━━━ SUPPLIED RECORDS ━━━
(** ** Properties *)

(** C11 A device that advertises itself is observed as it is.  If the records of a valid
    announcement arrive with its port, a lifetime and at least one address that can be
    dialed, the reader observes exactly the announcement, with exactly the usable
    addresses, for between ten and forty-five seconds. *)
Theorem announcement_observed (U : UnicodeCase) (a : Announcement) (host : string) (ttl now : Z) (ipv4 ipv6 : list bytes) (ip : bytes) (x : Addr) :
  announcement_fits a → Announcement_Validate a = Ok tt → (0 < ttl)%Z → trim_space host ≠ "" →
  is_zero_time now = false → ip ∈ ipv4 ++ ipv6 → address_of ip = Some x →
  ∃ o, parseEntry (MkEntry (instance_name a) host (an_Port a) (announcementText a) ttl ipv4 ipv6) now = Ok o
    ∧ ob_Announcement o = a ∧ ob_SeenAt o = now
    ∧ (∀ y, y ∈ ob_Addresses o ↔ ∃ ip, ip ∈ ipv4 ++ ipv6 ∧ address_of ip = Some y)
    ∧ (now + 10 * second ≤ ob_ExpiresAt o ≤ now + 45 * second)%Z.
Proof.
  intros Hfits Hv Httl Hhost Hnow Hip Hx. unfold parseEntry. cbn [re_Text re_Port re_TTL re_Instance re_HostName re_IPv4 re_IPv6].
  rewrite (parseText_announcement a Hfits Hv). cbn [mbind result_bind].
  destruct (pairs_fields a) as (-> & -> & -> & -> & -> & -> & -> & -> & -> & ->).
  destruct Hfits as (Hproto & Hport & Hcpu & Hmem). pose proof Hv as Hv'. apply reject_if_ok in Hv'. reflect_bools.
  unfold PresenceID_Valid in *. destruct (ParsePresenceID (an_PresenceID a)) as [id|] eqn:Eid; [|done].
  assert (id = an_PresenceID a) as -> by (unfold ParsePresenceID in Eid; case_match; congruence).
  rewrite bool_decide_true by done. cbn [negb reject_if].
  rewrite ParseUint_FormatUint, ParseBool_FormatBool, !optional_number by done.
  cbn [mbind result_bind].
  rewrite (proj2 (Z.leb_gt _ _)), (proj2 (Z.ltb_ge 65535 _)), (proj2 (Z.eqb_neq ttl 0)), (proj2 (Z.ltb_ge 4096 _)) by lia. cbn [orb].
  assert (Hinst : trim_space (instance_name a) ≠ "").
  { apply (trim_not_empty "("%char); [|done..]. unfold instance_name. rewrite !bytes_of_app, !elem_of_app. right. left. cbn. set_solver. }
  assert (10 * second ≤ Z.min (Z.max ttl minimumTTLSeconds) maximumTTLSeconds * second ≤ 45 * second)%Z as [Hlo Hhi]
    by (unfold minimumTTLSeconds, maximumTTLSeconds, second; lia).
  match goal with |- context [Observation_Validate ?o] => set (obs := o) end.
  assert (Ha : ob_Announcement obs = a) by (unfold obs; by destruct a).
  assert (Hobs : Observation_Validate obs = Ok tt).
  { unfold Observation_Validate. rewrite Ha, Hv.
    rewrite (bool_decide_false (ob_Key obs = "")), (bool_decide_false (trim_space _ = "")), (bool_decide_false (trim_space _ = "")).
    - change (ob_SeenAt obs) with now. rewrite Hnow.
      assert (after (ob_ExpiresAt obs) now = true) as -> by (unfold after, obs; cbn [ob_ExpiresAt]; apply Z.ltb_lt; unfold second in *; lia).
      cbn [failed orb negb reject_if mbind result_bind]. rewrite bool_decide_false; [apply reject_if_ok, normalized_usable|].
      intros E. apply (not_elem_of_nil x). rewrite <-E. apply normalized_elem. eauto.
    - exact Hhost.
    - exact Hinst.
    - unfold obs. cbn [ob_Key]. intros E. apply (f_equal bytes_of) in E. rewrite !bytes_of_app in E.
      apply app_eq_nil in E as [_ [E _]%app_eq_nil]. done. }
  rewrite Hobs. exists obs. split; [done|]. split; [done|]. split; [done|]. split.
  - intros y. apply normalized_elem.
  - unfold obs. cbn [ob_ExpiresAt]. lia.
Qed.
━━━
━━━ SUPPLIED RECORDS ━━━
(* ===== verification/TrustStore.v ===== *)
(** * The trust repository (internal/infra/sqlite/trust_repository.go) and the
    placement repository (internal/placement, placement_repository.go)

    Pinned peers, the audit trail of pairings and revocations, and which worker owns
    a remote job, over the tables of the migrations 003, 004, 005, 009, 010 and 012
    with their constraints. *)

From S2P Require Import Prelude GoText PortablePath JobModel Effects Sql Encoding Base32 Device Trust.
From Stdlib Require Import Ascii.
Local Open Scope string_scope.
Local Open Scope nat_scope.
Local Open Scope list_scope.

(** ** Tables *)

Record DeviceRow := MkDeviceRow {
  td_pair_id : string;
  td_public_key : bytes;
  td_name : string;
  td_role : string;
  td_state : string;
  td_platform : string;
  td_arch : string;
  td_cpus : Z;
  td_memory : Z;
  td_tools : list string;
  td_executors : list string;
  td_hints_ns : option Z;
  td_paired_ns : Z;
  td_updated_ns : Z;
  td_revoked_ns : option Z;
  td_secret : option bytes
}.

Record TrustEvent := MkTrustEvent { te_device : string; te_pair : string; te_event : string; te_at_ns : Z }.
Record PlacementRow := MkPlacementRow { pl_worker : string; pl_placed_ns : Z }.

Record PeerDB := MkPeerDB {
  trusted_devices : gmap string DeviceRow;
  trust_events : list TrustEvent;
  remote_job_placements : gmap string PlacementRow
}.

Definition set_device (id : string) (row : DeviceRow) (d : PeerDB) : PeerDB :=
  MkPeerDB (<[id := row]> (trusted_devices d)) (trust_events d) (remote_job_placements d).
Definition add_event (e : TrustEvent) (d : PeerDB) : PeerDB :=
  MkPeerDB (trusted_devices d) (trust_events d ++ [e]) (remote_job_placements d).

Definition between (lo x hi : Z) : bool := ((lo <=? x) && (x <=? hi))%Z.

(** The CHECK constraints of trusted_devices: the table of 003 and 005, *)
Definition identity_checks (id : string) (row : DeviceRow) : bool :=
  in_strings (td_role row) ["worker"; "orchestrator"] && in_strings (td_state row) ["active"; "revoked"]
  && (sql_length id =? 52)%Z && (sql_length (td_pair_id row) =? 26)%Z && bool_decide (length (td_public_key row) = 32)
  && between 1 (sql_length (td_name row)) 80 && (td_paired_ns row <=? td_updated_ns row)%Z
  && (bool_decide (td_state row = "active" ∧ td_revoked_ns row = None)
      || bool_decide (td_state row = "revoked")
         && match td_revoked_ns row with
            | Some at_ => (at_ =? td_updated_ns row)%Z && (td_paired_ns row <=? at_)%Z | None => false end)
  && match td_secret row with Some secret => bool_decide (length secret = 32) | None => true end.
━━━
EXERCISE OBJECTIVE:
Begin at the line above that has "(** ** Properties *)" and stop after the line that has "destruct Hfits as", copying each line exactly and adding nothing else.

YOUR RESPONSE:
(** ** Properties *)

(** C11 A device that advertises itself is observed as it is.  If the records of a valid
    announcement arrive with its port, a lifetime and at least one address that can be
    dialed, the reader observes exactly the announcement, with exactly the usable
    addresses, for between ten and forty-five seconds. *)
Theorem announcement_observed (U : UnicodeCase) (a : Announcement) (host : string) (ttl now : Z) (ipv4 ipv6 : list bytes) (ip : bytes) (x : Addr) :
  announcement_fits a → Announcement_Validate a = Ok tt → (0 < ttl)%Z → trim_space host ≠ "" →
  is_zero_time now = false → ip ∈ ipv4 ++ ipv6 → address_of ip = Some x →
  ∃ o, parseEntry (MkEntry (instance_name a) host (an_Port a) (announcementText a) ttl ipv4 ipv6) now = Ok o
    ∧ ob_Announcement o = a ∧ ob_SeenAt o = now
    ∧ (∀ y, y ∈ ob_Addresses o ↔ ∃ ip, ip ∈ ipv4 ++ ipv6 ∧ address_of ip = Some y)
    ∧ (now + 10 * second ≤ ob_ExpiresAt o ≤ now + 45 * second)%Z.
Proof.
  intros Hfits Hv Httl Hhost Hnow Hip Hx. unfold parseEntry. cbn [re_Text re_Port re_TTL re_Instance re_HostName re_IPv4 re_IPv6].
  rewrite (parseText_announcement a Hfits Hv). cbn [mbind result_bind].
  destruct (pairs_fields a) as (-> & -> & -> & -> & -> & -> & -> & -> & -> & ->).
  destruct Hfits as (Hproto & Hport & Hcpu & Hmem). pose proof Hv as Hv'. apply reject_if_ok in Hv'. reflect_bools.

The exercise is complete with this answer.